By Rinku Sen May 11, 2011

The big question about whether President Obama’s speech on immigration is more politics than policy won’t actually be answered for several months. Clearly, he has decided to put immigration policy on the agenda, having done something on the issue nearly every day of the past week, including meeting with Hollywood Latinos and touring the border in Texas. He used the phrase "illegal immigrant" only once in a long line of references to "undocumented" people. He put comprehensive immigration reform back on the table, and advocated for the DREAM Act. He clearly wants credit for trying, which will give him cover during the election if the outcomes in Congress are minimal–a very likely scenario indeed.

Obama’s support of the DREAM Act does constitute a change in his approach, but not one that goes far enough. When comprehensive reform failed to gain traction during his first year in office, Obama first resisted moving on the DREAM Act or other incremental policy changes, telling advocates that he wanted to move everything together so that Congress didn’t pick up a few piecemeal items and neglect the larger question of a broad legalization. But as Republican support for a comprehensive bill has disappeared, the incremental approach has become the only way to go.

Obama could take full advantage of the moment by making a range of decisions that don’t require congressional action. As Julianne Hing pointed out earlier this week, the president has a broad range of administrative powers. If he acknowledged that the bipartisan moment on this issue has largely passed us by, he might use his executive power to make regulatory and administrative changes that could, for example, ease family unification, or stop the deportations of DREAM Act eligible students, or prevent the deportations of parents of U.S. citizens. Similar regulatory changes took place in past administrations when immigration policy caused too much harm, as in the late 1920s and ’30s.
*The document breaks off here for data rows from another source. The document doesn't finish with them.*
Lemma pre_small : blen (laid_out bs ++ filter_segment opt bs) < 2 ^ 34.
Proof.
  destruct Htf as [Hkv Hfine Hplaced Hrest]. pose proof (laid_out_small opt Hopt valid bs kv Hkv Hfine He) as Hl.
  change (2 ^ 33) with 8589934592 in Hl. change (2 ^ 34) with 17179869184.
  rewrite blen_app. unfold filter_segment. destruct (filter_policy opt) as [p|]; [|rewrite blen_nil; lia].
  rewrite blen_segment. specialize (Hfilter p eq_refl). rlia.
Qed.
Lemma meta_stored_small mst mty :
  stored_as (block_contents k (meta_entries opt bs)) mst mty -> blen mst + 5 < 2 ^ 32.
Proof.
  intros [_ Hle]. destruct meta_facts as (Hs & _).
  pose proof (block_contents_size k (meta_entries opt bs) (proj1 Hopt) ltac:(lia)). lia.
Qed.
Lemma read_metaindex :
  exists heap, ReadBlock f false (metaindex_handle_ footer) =
    (OK, Some {| data := block_contents k (meta_entries opt bs); cachable := heap; heap_allocated := heap |}).
Proof.
  pose proof pre_small as Hp. destruct meta_facts as (Hs & Hb & _).
  destruct Htf as [Hkv Hfine Hplaced Hrest]. destruct Hrest as (mst & mty & ist & ity & -> & Hm & _ & -> & _). cbv zeta.
  pose proof (block_contents_size k (meta_entries opt bs) (proj1 Hopt) ltac:(lia)).
  apply read_stored; [done|by apply block_contents_bytes|lia|].
  pose proof (blen_nonneg (laid_out bs ++ filter_segment opt bs)). change (2 ^ 34) with 17179869184 in Hp. rlia.
Qed.
Lemma index_facts :
  kv_size (index_all opt bs) + 5 < 2 ^ 32 /\ entries_bytes (index_all opt bs) /\
  sorted_keys c (index_all opt bs) /\ valid_keys valid (index_all opt bs).
Proof.
  destruct Htf as [Hkv Hfine Hplaced Hrest]. split_and!; [by eapply index_size|by eapply index_bytes|by eapply index_sorted|by eapply index_valid].
Qed.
The president could also direct Janet Napolitano to let cities and states opt out of Secure Communities, the program that enables local police to enforce immigration law. (The state of Illinois has demanded the freedom to opt out, but has been caught in a bait and switch by Homeland Security, which has suddenly declared the voluntary program to be mandatory.) Obama’s failure to use his executive power has resulted in record numbers of deportations, including, contrary to his own claims, hundreds of thousands of people deported through Secure Communities with no criminal history whatsoever. A new report released last week by the Southwest Institute for Research on Women and the Bacon Immigration Law and Policy Program documents dozens of stories of parents disappearing into immigrant detention, while their kids move into the child welfare system.

In his El Paso speech, Obama made an economic argument mostly, rather than a moral or a cultural one. He emphasized the "best and the brightest" and showed a preference for skilled workers. He didn’t take the economic argument far enough really–didn’t talk about how much immigrants, including those without papers, pay in taxes for benefits they’ll never see, nor about how even unskilled immigrants are critical to our economy. Even low-wage immigrant workers generate more jobs by their productive presence than not, so the they took our jobs trope is hardly as simple as restrictionists have made it seem.
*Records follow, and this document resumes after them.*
(** [assert(GetInternalKey(&input, &g.smallest) && GetInternalKey(&input,
    &g.largest))]: the keys are only read when assertions are compiled in. *)
Definition read_range (asserts : bool) (g : GuardMetaData) (input : bytes)
    : option (GuardMetaData * bytes) :=
  if asserts then
    match GetInternalKey input with
    | Some (smallest, input) =>
        match GetInternalKey input with
        | Some (largest, input) =>
            Some ({| g_refs := g_refs g; g_level := g_level g;
                     g_number_segments := g_number_segments g; g_guard_key := g_guard_key g;
                     g_smallest := smallest; g_largest := largest; g_files := g_files g;
                     g_file_metas := g_file_metas g |}, input)
        | None => None
        end
    | None => None
    end
  else Some (g, input).
Definition set_files (g : GuardMetaData) (files : list Z) : GuardMetaData :=
  {| g_refs := g_refs g; g_level := g_level g; g_number_segments := g_number_segments g;
     g_guard_key := g_guard_key g; g_smallest := g_smallest g; g_largest := g_largest g;
     g_files := files; g_file_metas := g_file_metas g |}.

(** [GetLevel(&input, &g.level) && GetVarint64(&input, &g.number_segments) &&
    GetInternalKey(&input, &g.guard_key)], then [g.files.clear()]. *)
Definition read_guard (g : GuardMetaData) (input : bytes) : option (GuardMetaData * bytes) :=
  match GetLevel input with
  | Some (level, input) =>
      match GetVarint64 input with
      | Some (n, input) =>
          match GetInternalKey input with
          | Some (key, input) =>
              Some ({| g_refs := g_refs g; g_level := level; g_number_segments := n;
                       g_guard_key := key; g_smallest := g_smallest g; g_largest := g_largest g;
                       g_files := []; g_file_metas := g_file_metas g |}, input)
          | None => None
          end
      | None => None
      end
  | None => None
  end.

(** [GetLevel] and a number, or a key: the operands of the two-part records. *)
Definition level_number (input : bytes) : option (Z * Z * bytes) :=
  match GetLevel input with
  | Some (level, input) =>
      match GetVarint64 input with
      | Some (number, input) => Some (level, number, input)
      | None => None
      end
  | None => None
  end.
Definition level_key (input : bytes) : option (Z * bytes * bytes) :=
  match GetLevel input with
  | Some (level, input) =>
      match GetInternalKey input with
      | Some (key, input) => Some (level, key, input)
      | None => None
      end
  | None => None
  end.
Definition level_file (input : bytes) : option (Z * FileMetaData * bytes) :=
  match level_number input with
  | Some (level, number, input) =>
      match GetVarint64 input with
      | Some (file_size, input) =>
          match GetInternalKey input with
          | Some (smallest, input) =>
              match GetInternalKey input with
              | Some (largest, input) =>
                  Some (level,
                        {| f_refs := 0; f_allowed_seeks := Z.shiftl 1 30; f_number := number;
                           f_file_size := file_size; f_smallest := smallest;
                           f_largest := largest; f_guard := 0 |}, input)
              | None => None
              end
          | None => None
          end
      | None => None
      end
  | None => None
  end.

(** The [switch] on the tag; [input] starts after it. *)
Definition DecodeFrom_record (asserts : bool) (tag : Z) (d : Decoder) : parse :=
  let e := d_edit d in
  let input := d_input d in
  let number := fun (set : VersionEdit -> Z -> VersionEdit) msg =>
    match GetVarint64 input with
    | Some (num, input) => Parsed (with_edit d (set e num) input)
    | None => Message e msg
    end in
  if tag =? kComparator then
    match GetLengthPrefixedSlice input with
    | Some (s, input) => Parsed (with_edit d (SetComparatorName e s) input)
    | None => Message e (str "comparator name")
    end
  else if tag =? kLogNumber then number SetLogNumber (str "log number")
  else if tag =? kPrevLogNumber then number SetPrevLogNumber (str "previous log number")
  else if tag =? kNextFileNumber then number SetNextFile (str "next file number")
  else if tag =? kLastSequence then number SetLastSequence (str "last sequence number")
  else if tag =? kCompactPointer then
    match level_key input with
    | Some (level, key, input) => Parsed (with_edit d (SetCompactPointer e level key) input)
    | None => Message e (str "compaction pointer")
    end
  else if tag =? kDeletedFile then
    match level_number input with
    | Some (level, number, input) => Parsed (with_edit d (DeleteFile e level number) input)
    | None => Message e (str "deleted file")
    end
  else if tag =? kDeletedGuard then
    match level_key input with
    | Some (level, key, input) =>
        match DeleteGuard e level key with
        | Some e => Parsed (with_edit d e input)
        | None => Undefined
        end
    | None => Message e (str "deleted guard")
    end
  else if tag =? kDeletedSentinelFile then
    match level_number input with
    | Some (level, number, input) =>
        Parsed (with_edit d (DeleteSentinelFile e level number) input)
    | None => Message e (str "deleted sentinel file")
    end
  else if tag =? kNewFile then
    match level_file input with
    | Some (level, f, input) =>
        Parsed (with_edit d (set_new_files e (new_files_ e ++ [(level, f)])) input)
    | None => Message e (str "new-file entry")
    end
  else if tag =? kNewSentinelFile then
    match level_number input with
    | Some (level, fnumber, input) =>
        Parsed {| d_edit := AddSentinelFileNo e level fnumber; d_input := input; d_g := d_g d;
                  d_fnumber := Some fnumber; d_tag2 := d_tag2 d |}
    | None => Message e (str "new-sentinel-file entry")
    end
  else if tag =? kNewSentinelFileNo then
    match level_file input with
    | Some (level, f, input) =>
        Parsed (with_edit d (set_new_files e (new_files_ e ++ [(level, f)])) input)
    | None => Message e (str "new-sentinel-file entry")
    end
  else if tag =? kNewGuard then
    match read_guard (d_g d) input with
    | Some (g, input) =>
        if 0 <? g_number_segments g then
          match read_range asserts g input with
          | Some (g, input) =>
              match read_files asserts (Z.to_nat (g_number_segments g)) input (d_tag2 d)
                      (d_fnumber d) [] with
              | Some (input, tag2, fnumber, files) =>
                  let g := set_files g files in
                  Parsed {| d_edit := AddGuardFromExisting e (g_level g) g; d_input := input;
                            d_g := g; d_fnumber := fnumber; d_tag2 := tag2 |}
              | None => Undefined
              end
          | None => Undefined
          end
        else
          Parsed {| d_edit := AddGuardFromExisting e (g_level g) g; d_input := input; d_g := g;
                    d_fnumber := d_fnumber d; d_tag2 := d_tag2 d |}
    | None => Message e (str "new-guard entry")
    end
  else if tag =? kNewCompleteGuard then
    match read_guard (d_g d) input with
    | Some (g, input) =>
        match (if 0 <? g_number_segments g then read_range asserts g input else Some (g, input)) with
        | Some (g, input) =>
            Parsed {| d_edit := AddCompleteGuardFromExisting e (g_level g) g; d_input := input;
                      d_g := g; d_fnumber := d_fnumber d; d_tag2 := d_tag2 d |}
        | None => Undefined
        end
    | None => Message e (str "new-complete-guard entry")
    end
  else Message e (str "unknown tag").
The economic argument Obama advanced neatly marries the image of an immigrant with that of a worker. Work certainly is a big part of what immigrants come to the U.S. to do, but it doesn’t deal with the fact that a good chunk of the country is not only concerned about immigrants and the economy, but also about immigrants changing the culture and politics of the country. Obama’s general reluctance to speak to racial anxiety and conflict spills over across the Democratic Party and gives immigration conservatives a huge amount of space to evoke invasion images. Obama criticized Republicans for "moving the goal" each time they insist that the border has to be totally secure before any other discussion of immigration policy can take place. But he didn’t challenge (untrue) stereotyping of immigrants as over-users of welfare and as gang members. As advocate Frank Sharry pointed out in a New York Times report on the relationship of anti-immigrant organizations to the eugenicist John Tanton, the movement failed for a long time to address the racial fears behind restricting immigration, to the detriment of the comprehensive immigration reform agenda.

I’d like to be optimistic about Obama’s strategy for moving immigration reform, and I know that conservatives in both parties need to be brought along. To really do that, though, I don’t think an economic argument will be enough. The racial fears of Americans have to be addressed to rebuild support for forward-looking immigration policy. Latinos can’t apply ample pressure or provide ample reassurance that they really are Americans by themselves; we all need to get involved. This fight is going to go on long after 2012, and in places far beyond the border or the halls of Congress.